Lockdown by Nick Kolakowski

Lockdown by Nick Kolakowski

Author:Nick Kolakowski [Weddle, Nick Kolakowski and Steve]
Language: eng
Format: epub
Publisher: Polis Books
Published: 2020-04-19T16:00:00+00:00


As it turned out, those rich pricks knew quite a bit.

Eight days later, the President declared that the entire northeast, from Maine to Delaware, was under “strict quarantine.” From what we saw on the news, the U.S. Army locked down the bridges, tunnels, highway exits, even the ports. The virus had infected millions—and the lack of testing made it impossible to tell how fast it was advancing.

By that time, hundreds of the ultra-rich had flooded into our tiny corner of the world. They brought their kids, friends, entourages, mistresses, masseuses, chefs, and nannies. They came in luxury SUVs followed by trucks loaded with enough food to feed an army. When the police shut down the bridges that connected us to the rest of Long Island, they began arriving by yacht and private plane and helicopter.

Along the beach, their huge compounds burst with light and music. When they ran low on supplies, they stripped the local grocery stores of everything but bread—too many carbs.

They also brought the virus with them, and the nearest hospital only had three ICU beds and two ventilators. Dennis shifted Jimbo’s from dine-in to takeout-only, and still the cars jammed the parking lot at all hours. We worked until our hands ached and our knees quaked, and then we slept in our cars for a few hours before doing it all again. The overtime pay was beautiful, and none of us wanted to question whether the almighty dollar would be good for anything other than toilet paper by the end of the year. The trucks arrived with fresh supplies, despite the bridge closures, and we did our best to avoid interacting with the customers—we knew that the bandanas we always wore over our faces would do little good to block the virus.
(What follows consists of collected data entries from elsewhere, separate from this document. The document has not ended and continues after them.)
Definition setInterval (c : callback) (ms : Z) (s : state) : state :=
  set_nextTimer (S (nextTimer s))
    (set_timers (timers s ++ [mkTimer (nextTimer s) c ms true]) s).

(** [clearTimeout(t)] and [clearInterval(t)]: nothing happens when [t] is no
    longer armed. *)
Definition clearTimeout (t : timer_id) (s : state) : state :=
  set_timers (filter (fun x => tid x ≠ t) (timers s)) s.

(** [resolve(v)] and [reject(new Error(msg))] of the promise [p]. *)
Definition resolve (p : promise) (v : option json) (s : state) : state :=
  emit (Settle p (Resolved v)) s.

Definition reject (p : promise) (msg : string) (s : state) : state :=
  emit (Settle p (Rejected msg)) s.

(** [_onStateChange?.(st)] and [_onMessage?.(text, messageId)]. *)
Definition notifyState (st : ConnectionState) (s : state) : state :=
  match _onStateChange s with
  | Some h => emit (OnStateChange h st) s
  | None => s
  end.

Definition notifyMessage (text messageId : option json) (s : state) : state :=
  match _onMessage s with
  | Some h => emit (OnMessage h text messageId) s
  | None => s
  end.

(** [_ws && _ws.readyState === WebSocket.OPEN]. *)
Definition ws_open (s : state) : bool :=
  match _ws s with
  | Some (_, OPEN) => true
  | _ => false
  end.

(** [_ws.send(JSON.stringify(frame))]. *)
Definition ws_send (frame : GatewayRequest) (s : state) : state :=
  match _ws s with
  | Some (sock, _) => emit (WsSend sock frame) s
  | None => s
  end.

(** [_ws.close(); _ws = null]. *)
Definition ws_close (s : state) : state :=
  match _ws s with
  | Some (sock, _) => set_ws None (emit (WsClose sock) s)
  | None => s
  end.

(** *** The functions of the module *)

(** [nextId]: [`rn-${++_reqId}`]. *)
Definition rn (k : nat) : string := "rn-" +:+ pretty k.

Definition nextId (s : state) : string * state :=
  (rn (S (_reqId s)), set_reqId (S (_reqId s)) s).

(** [send(frame)].  The promise it returns is [nextPromise] of the state
    before the call; [k] is the code awaiting it. *)
Definition send (frame : GatewayRequest) (k : continuation) (s : state) : state :=
  let p := nextPromise s in
  let s := set_awaiting (awaiting s ++ [(p, k)]) (set_nextPromise (S p) s) in
  if negb (ws_open s) then
    reject p "WebSocket not connected" s
  else
    let s := set_pendingRequests (<[req_id frame := p]> (_pendingRequests s)) s in
    let s := ws_send frame s in
    setTimeout (RequestTimeout (req_id frame) (req_method frame) p) 30000 s.

(** The closure [send] hands to [setTimeout]. *)
Definition requestTimeout (id method : string) (p : promise) (s : state) : state :=
  match _pendingRequests s !! id with
  | Some _ =>
      let s := set_pendingRequests (delete id (_pendingRequests s)) s in
      reject p ("Request " +:+ method +:+ " timed out") s
  | None => s
  end.

(** The parameters of the [connect] request. *)
Definition connectParams (cfg : GatewayConfig) (nonce : option json) : json :=
  JObj ([("minProtocol", JNum 3); ("maxProtocol", JNum 3);
         ("client", JObj [("id", JStr "openclaw-voice-android");
                          ("version", JStr "0.1.0");
                          ("platform", JStr "android");
                          ("mode", JStr "operator")]);
         ("role", JStr "operator");
         ("scopes", JArr [JStr "operator.read"; JStr "operator.write"]);
         ("caps", JArr []); ("commands", JArr []); ("permissions", JObj []);
         ("auth", JObj [("token", JStr (token cfg))]);
         ("locale", JStr "en-US");
         ("userAgent", JStr "openclaw-voice/0.1.0")]
        ++ match nonce with
           | Some n => if truthy nonce then [("device", JObj [("nonce", n)])] else []
           | None => []
           end).

(** [doConnect(nonce)], up to its first [await]. *)
Definition doConnect (nonce : option json) (s : state) : state :=
  match _config s with
  | None => s
  | Some cfg =>
      let '(id, s) := nextId s in
      send (mkRequest id "connect" (connectParams cfg nonce)) DoConnect_connect s
  end.

(** [(payload as any)?.policy?.tickIntervalMs || 15000]: the value handed
    to [setInterval], the policy's own when it is truthy, whatever its
    type. *)
Definition tickInterval (payload : option json) : json :=
  let v := get "tickIntervalMs" (get "policy" payload) in
  if truthy v then match v with Some x => x | None => JNum 15000 end
  else JNum 15000.

(** The delay the timer API makes of the value it is handed: a number is
    the delay.  What the platform's timer makes of a value that is not a
    number is not followed here: a zero delay stands for it in the armed
    timer, and no property below speaks of the delay in that case. *)
Definition delay_of (v : json) : Z :=
  match v with
  | JNum n => n
  | _ => 0
  end.

(** The interval callback of the keepalive. *)
Definition tick (s : state) : state :=
  if ws_open s then
    let '(id, s) := nextId s in
    send (mkRequest id "tick" (JObj [])) Tick_catch s
  else s.

(** [doConnect] after the connect request settled: the rest of the [try]
    block, or the [catch]. *)
Definition doConnect_connected (o : settlement) (s : state) : state :=
  match o with
  | Resolved payload =>
      let s := set_isConnected true s in
      let s := notifyState connected s in
      let s := match _tickTimer s with
               | Some t => clearTimeout t s
               | None => s
               end in
      let t := nextTimer s in
      let s := set_tickTimer (Some t)
                 (setInterval Tick (delay_of (tickInterval payload)) s) in
      let '(id, s) := nextId s in
      send (mkRequest id "chat.subscribe" (JObj [("session", JStr "main")]))
        DoConnect_subscribe s
  | Rejected _ => notifyState error s
  end.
Bernita, who had worked Jimbo’s register since approximately the dawn of time, snapped on a pair of surgical gloves and a gas mask in order to hand out the food. She was six feet of muscle, her corded forearms inked with elaborate tattoos, and nobody—not the year-rounders, not the billionaires—ever talked back to her.

When it wasn’t blaring José’s favorite rappers, the radio reported the rising casualty counts, the piles of dead in every hospital on Earth. We did our best to ignore it. The scientists would find a cure, right?

How could things not return to normal?